È però successo che partiti, associazioni, sindacati hanno immediatamente preso per buona la verità del post, e su quella si sono espressi: e qui non importa se a favore o contro. Importa che, assunto un post non come una soggettiva ricostruzione, ma come “la” ricostruzione, quasi nessuno dei soggetti politici della città si è posto il problema di sentire dapprima l’altra campana: il silenzio della discussione, della riflessione e della scrittura meditata è stato inteso come avallo. Il che testimonia il basso livello dell’intera classe politica (includendo sindacati e associazioni) ferrarese, indipendentemente dall’essersi schierati pro o contro. Davvero siamo al punto che piuttosto di una pausa di riflessione è imperativo dire la propria a prescindere? Che il consenso si misura in cuoricini, faccine e pollici in sù, come al Colosseo ai tempi dei gladiatori? Che il tempo della politica dev’essere scandito dagli scatti d’isteria, piuttosto che dai tempi del ragionamento?

Infine: ogni causa produce effetti. Fra i quali tocca registrare il (legittimo, da parte loro) gongolare di omofobi e fascisti di varia natura: che fiutano il sangue, riconoscendo una pratica di cui sono esperti in qualcun altro che, insperatamente, fa per conto loro il lavoro sporco di minare le fondamenta di un’istituzione scolastica e culturale che hanno sempre avuto in odio.

Una capacità politica si misura anche dalle conseguenze che mette in essere; così come lo spessore morale di ogni soggettività si misura dalla capacità di sapersi far carico delle conseguenze delle proprie azioni, anche se non volute (me lo ha insegnato Nietzsche, e io a mia volta lo insegno). O dal liquidare queste conseguenze ammiccando e facendo spallucce.
C’è un tale qui a Ferrara che ha costruito la propria fortuna politica con questi metodi, e un’adeguata corte di funamboli al seguito. Evidentemente, nell’epoca in cui ciascuno può essere famoso per quindici minuti, c’è chi pensa di poter fare lo stesso, e poco gl’importa delle macerie che lascia dietro di sé.

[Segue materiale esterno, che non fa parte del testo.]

(** A call that did not sleep found its token at the first refill. *)
Lemma immediate_grant (fuel : nat) (w : World)
    (self : TokenBucketAntiBlockStrategy) (a : Acquired) :
  wait_before_request fuel w self = Some a ->
  sleeps a = []%list ->
  1 <= tokens (_refill_tokens w self)
  /\ a = {| bucket := consume (_refill_tokens w self);
            world := w; sleeps := [] |}.
Proof.
  unfold wait_before_request. destruct fuel as [|fuel]; cbn [wait_loop];
    [discriminate|].
  destruct (Qle_bool 1 (tokens (_refill_tokens w self))) eqn:E.
  - intros H _. injection H as <-. split; [|reflexivity].
    apply Qle_bool_iff. exact E.
  - intros H Hs. apply wait_loop_sleeps in H. destruct H as [l Hl].
    rewrite Hs in Hl. cbn in Hl. discriminate.
Qed.


(** X1.  Whenever a call of [wait_before_request] returns, it leaves
    between 0 and [capacity - 1] tokens, the capacity and the fill rate as
    they were, and [last_refill_time] at the clock of its return,
    whatever the bucket held before, however long the call slept and
    however often it went round its loop. *)
Theorem acquire_leaves_bucket_in_range :
  forall (fuel : nat) (w : World) (self : TokenBucketAntiBlockStrategy)
         (a : Acquired),
    wait_before_request fuel w self = Some a ->
    0 <= tokens (bucket a)
    /\ tokens (bucket a) <= inject_Z (capacity self) - 1
    /\ capacity (bucket a) = capacity self
    /\ fill_rate (bucket a) = fill_rate self
    /\ last_refill_time (bucket a) = clock (world a).
Proof.
  intros fuel w self a. unfold wait_before_request.
  generalize (@nil Q) as slept. revert w self.
  induction fuel as [|fuel IH]; intros w self slept;
    cbn [wait_loop]; [discriminate|].
  destruct (Qle_bool 1 (tokens (_refill_tokens w self))) eqn:E.
  - intro H. injection H as <-. cbn [bucket world].
    apply Qle_bool_iff in E.
    pose proof (refill_at_most_capacity w self) as Hcap.
    cbn [consume tokens capacity fill_rate last_refill_time] in *.
    repeat split; try reflexivity; lra.
  - intro H. apply IH in H. exact H.
Qed.

Lemma acquire_leaves_bucket_in_range_witness :
  exists a : Acquired,
    wait_before_request 2 {| clock := 10; overshoot := [1 # 2] |}
      {| capacity := 5; fill_rate := 1 # 5; tokens := 0;
         last_refill_time := 9 |} = Some a
    /\ sleeps a <> []
    /\ 0 <= tokens (bucket a)
    /\ tokens (bucket a) <= inject_Z 5 - 1
    /\ capacity (bucket a) = 5%Z
    /\ fill_rate (bucket a) = 1 # 5
    /\ last_refill_time (bucket a) = clock (world a).
Proof.
  eexists. split; [reflexivity|]. split; [discriminate|].
  apply (acquire_leaves_bucket_in_range 2
           {| clock := 10; overshoot := [1 # 2] |}
           {| capacity := 5; fill_rate := 1 # 5; tokens := 0;
              last_refill_time := 9 |}).
  reflexivity.
Defined.

Lemma inject_Z_succ (n : nat) :
  inject_Z (Z.of_nat (S n)) == inject_Z (Z.of_nat n) + 1.
Proof.
  rewrite Nat2Z.inj_succ. unfold Z.succ. rewrite inject_Z_plus. reflexivity.
Qed.

(** X2. A burst: with at least [n] tokens in the bucket and a capacity of
    at least [n], [n] calls in a row are granted without any sleep. *)
Theorem burst_without_sleep :
  forall (n fuel : nat) (w : World) (self : TokenBucketAntiBlockStrategy),
    well_formed self ->
    (1 <= fuel)%nat ->
    last_refill_time self <= clock w ->
    inject_Z (Z.of_nat n) <= tokens self ->
    (Z.of_nat n <= capacity self)%Z ->
    acquire_many fuel n w self = Some (repeat [] n).
Proof.
  induction n as [|n IH]; intros fuel w self Hwf Hfuel Hclock Htok Hcap;
    [reflexivity|].
  destruct fuel as [|fuel]; [lia|].
  assert (H1 : inject_Z (Z.of_nat (S n)) <= tokens (_refill_tokens w self)).
  { cbn [_refill_tokens tokens]. unfold time_time. apply Q.min_glb.
    - rewrite <- Zle_Qle. exact Hcap.
    - destruct Hwf as [_ Hrate].
      apply Qle_trans with (y := tokens self); [exact Htok|].
      assert (Hgain : 0 <= (clock w - last_refill_time self)
                           * fill_rate self).
      { apply Qmult_le_0_compat; [lra | apply Qlt_le_weak; exact Hrate]. }
      set (gain := (clock w - last_refill_time self) * fill_rate self) in *.
      lra. }
  rewrite inject_Z_succ in H1.
  assert (Hn : 0 <= inject_Z (Z.of_nat n)).
  { change 0 with (inject_Z 0). rewrite <- Zle_Qle. lia. }
  assert (Hgo : Qle_bool 1 (tokens (_refill_tokens w self)) = true).
  { apply Qle_bool_iff. lra. }
  cbn [acquire_many]. unfold wait_before_request. cbn [wait_loop].
  rewrite Hgo. cbn [world bucket sleeps].
  rewrite (IH (S fuel) w (consume (_refill_tokens w self))).
  - reflexivity.
  - exact Hwf.
  - lia.
  - cbn. apply Qle_refl.
  - change (inject_Z (Z.of_nat n) <= tokens (_refill_tokens w self) - 1).
    clear - H1. lra.
  - cbn [consume _refill_tokens capacity]. lia.
Qed.

Lemma burst_without_sleep_witness :
  acquire_many 1 3 {| clock := 7; overshoot := [] |}
    {| capacity := 5; fill_rate := 1 # 5; tokens := 7 # 2;
       last_refill_time := 7 |}
  = Some [[]; []; []].
Proof.
  apply (burst_without_sleep 3 1 {| clock := 7; overshoot := [] |}
           {| capacity := 5; fill_rate := 1 # 5; tokens := 7 # 2;
              last_refill_time := 7 |}).
  - split; reflexivity.
  - apply le_n.
  - vm_compute. discriminate.
  - vm_compute. discriminate.
  - vm_compute. discriminate.
Defined.

(** X3.  The wait is bounded: on a bucket with positive capacity and
    fill rate and no debt, read by a clock that has not run backwards,
    with sleeps that do not return early, every sleep of a call of
    [wait_before_request] that returns lasts at least 0.01 s and at most
    [1 / fill_rate + 0.01] s, however many of them the call makes. *)
Theorem wait_is_bounded :
  forall (fuel : nat) (w : World) (self : TokenBucketAntiBlockStrategy)
         (a : Acquired),
    well_formed self ->
    Forall (fun o => 0 <= o) (overshoot w) ->
    0 <= tokens self ->
    last_refill_time self <= clock w ->
    wait_before_request fuel w self = Some a ->
    Forall (fun d => 1 # 100 <= d /\ d <= 1 / fill_rate self + (1 # 100))
      (sleeps a).
Proof.
  intros fuel w self a Hwf Hover Htok Hclock. unfold wait_before_request.
  assert (Hnil : Forall (fun d => 1 # 100 <= d
                                  /\ d <= 1 / fill_rate self + (1 # 100))
                   []) by constructor.
  revert Hnil. generalize (@nil Q) as slept.
  revert w self Hwf Hover Htok Hclock.
  induction fuel as [|fuel IH]; intros w self Hwf Hover Htok Hclock slept
    Hslept; cbn [wait_loop]; [discriminate|].
  destruct (Qle_bool 1 (tokens (_refill_tokens w self))) eqn:E1.
  - intro H. injection H as <-. exact Hslept.
  - set (refilled := _refill_tokens w self) in *.
    set (d := (1 - tokens refilled) / fill_rate refilled + (1 # 100)).
    apply Qle_bool_false_lt in E1.
    pose proof Hwf as [Hcap Hrate].
    assert (H0 : 0 <= tokens refilled).
    { unfold refilled. cbn [_refill_tokens tokens]. unfold time_time.
      apply Q.min_glb.
      - change 0 with (inject_Z 0). rewrite <- Zle_Qle. lia.
      - assert (Hgain : 0 <= (clock w - last_refill_time self)
                             * fill_rate self).
        { apply Qmult_le_0_compat; [lra | apply Qlt_le_weak; exact Hrate]. }
        set (gain := (clock w - last_refill_time self) * fill_rate self)
          in *.
        lra. }
    assert (Hd : 1 # 100 <= d /\ d <= 1 / fill_rate self + (1 # 100)).
    { change (fill_rate refilled) with (fill_rate self) in d.
      unfold d. split.
      - assert (0 <= (1 - tokens refilled) / fill_rate self).
        { apply Qle_shift_div_l; [exact Hrate|]. lra. }
        lra.
      - assert ((1 - tokens refilled) / fill_rate self
                <= 1 / fill_rate self).
        { unfold Qdiv. apply Qmult_le_compat_r; [lra|].
          apply Qlt_le_weak. apply Qinv_lt_0_compat. exact Hrate. }
        lra. }
    assert (Hhd : 0 <= hd 0 (overshoot w)).
    { destruct Hover as [|o l Ho _]; [apply Qle_refl | exact Ho]. }
    intro H.
    apply (IH (time_sleep d w) refilled) in H.
    + exact H.
    + exact Hwf.
    + cbn [time_sleep overshoot].
      destruct Hover as [|o l _ Hl]; [constructor | exact Hl].
    + exact H0.
    + unfold refilled. cbn [_refill_tokens last_refill_time time_sleep clock].
      unfold time_time. destruct Hd as [Hd _].
      set (o := hd 0 (overshoot w)) in *. clearbody d o. clear - Hd Hhd.
      lra.
    + apply Forall_app. split; [exact Hslept|].
      constructor; [exact Hd | constructor].
Qed.

Lemma wait_is_bounded_witness :
  exists a : Acquired,
    wait_before_request 2 {| clock := 10; overshoot := [1 # 2] |}
      {| capacity := 5; fill_rate := 1 # 5; tokens := 0;
         last_refill_time := 9 |} = Some a
    /\ List.length (sleeps a) = 1%nat
    /\ Forall (fun d => 1 # 100 <= d /\ d <= 1 / (1 # 5) + (1 # 100))
         (sleeps a).
Proof.
  eexists. split; [reflexivity|]. split; [reflexivity|].
  apply (wait_is_bounded 2 {| clock := 10; overshoot := [1 # 2] |}
           {| capacity := 5; fill_rate := 1 # 5; tokens := 0;
              last_refill_time := 9 |}).
  - split; reflexivity.
  - constructor; [vm_compute; discriminate | constructor].
  - vm_compute. discriminate.
  - vm_compute. discriminate.
  - reflexivity.
Defined.

Lemma acquire_spaced_balance (gaps : list Q) :
  forall (fuel : nat) (w w' : World)
         (self b : TokenBucketAntiBlockStrategy) (ss : list (list Q)),
    last_refill_time self == clock w ->
    acquire_spaced fuel gaps w self = Some (ss, (b, w')) ->
    Forall (fun l => l = []) ss ->
    fill_rate b = fill_rate self
    /\ capacity b = capacity self
    /\ (gaps <> [] -> 0 <= tokens b)
    /\ inject_Z (Z.of_nat (List.length gaps)) + tokens b
       <= tokens self + fill_rate self * total gaps.
Proof.
  induction gaps as [|g gaps IH]; intros fuel w w' self b ss Hlast Hrun Himm.
  - cbn in Hrun. injection Hrun as <- <- <-.
    split; [reflexivity|]. split; [reflexivity|].
    split; [intro H; contradiction|].
    cbn [List.length total fold_right Z.of_nat].
    change (inject_Z 0) with 0. lra.
  - cbn [acquire_spaced] in Hrun.
    destruct (wait_before_request fuel (elapse g w) self) as [a|] eqn:Ea;
      [|discriminate].
    destruct (acquire_spaced fuel gaps (world a) (bucket a))
      as [[r final]|] eqn:Er; [|discriminate].
    injection Hrun as <- ->.
    inversion Himm as [|? ? Ha Hr]; subst.
    destruct (immediate_grant fuel (elapse g w) self a Ea Ha) as [H1 ->].
    cbn [world bucket] in Er.
    assert (Hlast' : last_refill_time
                       (consume (_refill_tokens (elapse g w) self))
                     == clock (elapse g w)) by apply Qeq_refl.
    destruct (IH fuel (elapse g w) w'
                (consume (_refill_tokens (elapse g w) self)) b r
                Hlast' Er Hr)
      as (Hrate & Hcap & Hpos & Hbal).
    cbn [consume _refill_tokens fill_rate capacity] in Hrate, Hcap.
    split; [exact Hrate|]. split; [exact Hcap|].
    split.
    + intros _. destruct gaps as [|g' gaps'].
      * cbn in Er. injection Er as _ <- _. cbn [consume tokens].
        clear - H1. lra.
      * apply Hpos. discriminate.
    + pose proof (refill_at_most_gain (elapse g w) self) as Hgain.
      cbn [elapse clock] in Hgain.
      change (tokens (consume (_refill_tokens (elapse g w) self)))
        with (tokens (_refill_tokens (elapse g w) self) - 1) in Hbal.
      change (fill_rate (consume (_refill_tokens (elapse g w) self)))
        with (fill_rate self) in Hbal.
      change (total (g :: gaps)) with (g + total gaps).
      change (List.length (g :: gaps)) with (S (List.length gaps)).
      rewrite inject_Z_succ.
      set (count := inject_Z (Z.of_nat (List.length gaps))) in *.
      set (t1 := tokens (_refill_tokens (elapse g w) self)) in *.
      clear - Hbal Hgain Hlast.
      rewrite Hlast in Hgain. lra.
Qed.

Lo scorso novembre sono andato a sentire David Quammen, a Cuneo. David Quammen è il divulgatore scientifico che nel 2012, con Spillover, ci aveva spiegato cos’è una pandemia, e perché dovevamo aspettarci che accadesse. Nel 2022, con Senza respiro. La corsa della scienza per sconfiggere un virus letale, ci ha raccontato non solo cos’è questo virus che ci ha colto, ma anche come, passo per passo, sappiamo quel che sappiamo. Non so se sia il miglior divulgatore scientifico al mondo (chi può saperlo?), ma di certo in questo momento è il più noto: per capirci, Quammen sta all’opinione pubblica mondiale come Piero Angela sta(va) a quella nazionale. Eppure, quest’uomo che sarebbe legittimato a gloriarsi e pavoneggiarsi, al momento del firmacopie chiedeva a ciascuno quale fosse il suo mestiere. Quando incontrava un insegnante sorrideva, e scriveva nella dedica: With high respect for your work.
Questo è quello che, bene o meno bene, cerchiamo di fare nel lavoro scolastico. Qualcosa che non è confinabile nell’ombellico di chicchessia, che non vale qui e ora, per un singolo giorno o un singolo tema; qualcosa che prescinde anche dalla durata del percorso scolastico. Qualcosa per cui, come insegna Zarathustra, vale il motto: così volli che fosse.

Altri preferiscono lo spettacolo dei funamboli e dei clown, dei mendaci e delle lingue ritorte: ma come diceva Donnie Brasco, che te lo dico a fare?